The Negative Impact of Insulin Therapy for Acute Hyperglycemia Secondary to Glucose Load on Plasma Amino Acid Profiles in a Rat Model of Sepsis

Abstract

Background: In critical illnesses, insulin therapy under overfed conditions with an excessive glucose infusion may cause metabolic disturbances in skeletal muscle mainly through muscle cell glucose uptake and the inhibition of physiological protein breakdown. The aim of this study was to examine the potential negative aspects of insulin therapy in a rat model of sepsis. Materials and Methods: Male Sprague-Dawley rats underwent cecal ligation and puncture (CLP) or sham surgery.
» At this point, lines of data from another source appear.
(** The result of [evalGradientParameter] and the state it ends in. *)
Lemma evalGradientParameter_run lg ls la lm (x : list ref) cst ca m w
    (u p : scalar -> vec) (misfit_only : bool) s :
  heap s !! lg = Some (PyVector w) -> lm <> lg ->
  x !! Z.to_nat STATE = Some (Some ls) -> heap s !! ls = Some (PyTDV cst) ->
  x !! Z.to_nat ADJOINT = Some (Some la) -> heap s !! la = Some (PyTDV ca) ->
  x !! Z.to_nat PARAMETER = Some (Some lm) -> heap s !! lm = Some (PyVector m) ->
  (forall t, t ∈ drop 1 g -> tdv_retrieve cst t = Ok (u t)) ->
  (forall t, t ∈ drop 1 g -> tdv_retrieve ca t = Ok (p t)) ->
  exists s',
    TimeDependentAD.evalGradientParameter self x (Some lg) misfit_only s
    = Ok (inner (Msolver_solve (TimeDependentAD.prior self)
                   (reduced_gradient self m u p misfit_only))
                (reduced_gradient self m u p misfit_only), s')
    /\ vector_of s' (Some lg) = Some (reduced_gradient self m u p misfit_only)
    /\ self_attrs s' = self_attrs s
    /\ (forall l', l' < length (heap s) -> l' <> lg ->
          heap s' !! l' = heap s !! l').
Proof.
  intros Hg Hne Hxs Hst Hxa Hca Hxm Hm Hu Hp.
  assert (Hlg : lg < length (heap s)) by by eapply lookup_lt_Some.
  assert (Hls : ls < length (heap s)) by by eapply lookup_lt_Some.
  assert (Hla : la < length (heap s)) by by eapply lookup_lt_Some.
  assert (Hlm : lm < length (heap s)) by by eapply lookup_lt_Some.
  assert (lg <> ls) as Hgs by (intros ->; congruence).
  assert (lg <> la) as Hga by (intros ->; congruence).
  set (reg := regularization_gradient self m misfit_only).
  set (S1 := with_vector s lg reg).
  assert (Hreg :
    (if bool_decide (misfit_only = false)
     then xm <- getitem x PARAMETER ;;
          m0 <- vector_get xm ;;
          (let detm := vsub m0 (mean (TimeDependentAD.prior self)) in
           lo <- deref (Some lg) ;;
           match lo.2 with
           | PyVector _ =>
               assign lo.1
                 (PyVector (R_mult (TimeDependentAD.prior self) detm))
           | PyTDV _ => raise TypeError
           end)
     else zero (Some lg)) (with_vector s lg vzero) = Ok (tt, S1)).
  { unfold S1, reg, regularization_gradient. destruct misfit_only; simpl.
    - rewrite (zero_vector _ lg vzero) by by apply lookup_with_vector_eq.
      by rewrite with_vector_with_vector.
    - rewrite (bind_Ok _ _ _ _ _ (getitem_Ok _ _ _ _ Hxm)).
      erewrite bind_Ok; last first.
      { apply (vector_get_Ok lm m). by rewrite lookup_with_vector_ne. }
      erewrite bind_Ok; last first.
      { apply (deref_Ok lg (PyVector vzero)). by apply lookup_with_vector_eq. }
      simpl. unfold assign. simpl. f_equal. f_equal.
      unfold with_vector, set_heap. simpl. by rewrite list_insert_insert_eq. }
  set (l1 := length (heap s)).
  set (S2 := set_heap (heap S1 ++ [PyVector vzero]) S1).
  assert (Hlen1 : length (heap S1) = l1) by apply length_heap_with_vector.
  assert (H1 : heap S2 !! l1 = Some (PyVector vzero)).
  { unfold S2. simpl. rewrite lookup_app_r by (rewrite length_insert; done).
    rewrite length_insert. by rewrite Nat.sub_diag. }
  assert (Hold2 : forall l' o, l' <> lg -> heap s !! l' = Some o ->
                               heap S2 !! l' = Some o).
  { intros l' o Hl' Ho. unfold S2. simpl.
    rewrite lookup_app_l by (rewrite length_insert; by eapply lookup_lt_Some).
    by rewrite list_lookup_insert_ne. }
  set (G1 := misfit_gradient self m u p).
  set (S3 := with_vector
               (set_heap ((heap S2 ++ [PyTDV cst]) ++ [PyTDV ca]) S2) l1 G1).
  assert (Hupd : TimeDependentAD.updategrade self (Some l1) x S2 = Ok (tt, S3)).
  { eapply updategrade_run; eauto. }
  assert (Hg3 : heap S3 !! lg = Some (PyVector reg)).
  { unfold S3. rewrite lookup_with_vector_ne by lia. simpl.
    rewrite !lookup_app_l.
    - by apply list_lookup_insert_eq.
    - by rewrite length_insert.
    - rewrite length_app, length_insert. simpl. lia.
    - rewrite !length_app, length_insert. simpl. lia. }
  set (G := reduced_gradient self m u p misfit_only).
  exists (with_vector S3 lg G).
  split; [|split; [|split]].
  - unfold TimeDependentAD.evalGradientParameter.
    rewrite (bind_Ok _ _ _ _ _ (init_vector_Ok _ _ _ Hg)).
    rewrite (bind_Ok _ _ _ _ _ Hreg).
    rewrite (bind_Ok _ _ S1 (Some l1) S2) by (by rewrite <- Hlen1).
    rewrite (bind_Ok _ _ _ _ _ Hupd).
    erewrite bind_Ok; last first.
    { apply (vector_get_Ok l1 G1). unfold S3. apply lookup_with_vector_eq.
      simpl. rewrite !length_app, length_insert. simpl. lia. }
    rewrite (bind_Ok _ _ _ _ _ (vector_axpy_Ok _ _ _ _ _ Hg3)).
    erewrite bind_Ok; last first.
    { apply (vector_get_Ok lg G). simpl. apply list_lookup_insert_eq.
      rewrite length_insert. simpl. rewrite !length_app, length_insert.
      simpl. lia. }
    done.
  - apply vector_of_with_vector_eq. unfold S3.
    rewrite length_heap_with_vector. simpl.
    rewrite !length_app, length_insert. simpl. lia.
  - done.
  - intros l' Hl' Hne'. rewrite lookup_with_vector_ne by done.
    unfold S3. rewrite lookup_with_vector_ne by lia. simpl.
    rewrite !lookup_app_l.
    + by rewrite list_lookup_insert_ne.
    + by rewrite length_insert.
    + rewrite length_app, length_insert. simpl. lia.
    + rewrite !length_app, length_insert. simpl. lia.
Qed.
A pre-established continuous intravenous glucose infusion was initiated immediately after surgery. Rats with sepsis were divided into four groups (n = 7 in each group) based on target blood glucose (BG) levels: a no glucose (NG) group (100-150 mg/dl), moderate glucose (MG) group (200-300 mg/dl), high glucose (HG) group (>300 mg/dl), and the hyperinsulinemia (HI) group, which received the same glucose infusion as the HG group with the insulin infusion (200-300 mg/dl). The sham group underwent sham surgery and received the same glucose infusion as the HG group. All rats were sacrificed 9 h after surgery, and blood samples were collected to measure plasma amino acid (AA) profiles. To examine survival rates in the 48 h following CLP, the HG, MG, and HI groups were newly prepared according to the aforementioned experimental design. Results: Plasma levels of the branched-chain AAs, glutamine, arginine, citrulline, and alanine among the septic groups slightly and inversely decreased with the amount of glucose infused, and HI had significantly lower values (p < 0.01). A strong correlation was observed among the AAs. Plasma 3-methylhistidine concentrations were the highest in the HI group. The survival rate of the HI group was greater than that of the HG, but did not reach the level of the MG group. Conclusion: In critical illnesses, insulin therapy under overfed conditions may impair the physiological supply of AAs and conditionally essential AA starvation, such as glutamine and arginine, and may have an adverse impact on the prognosis of patients.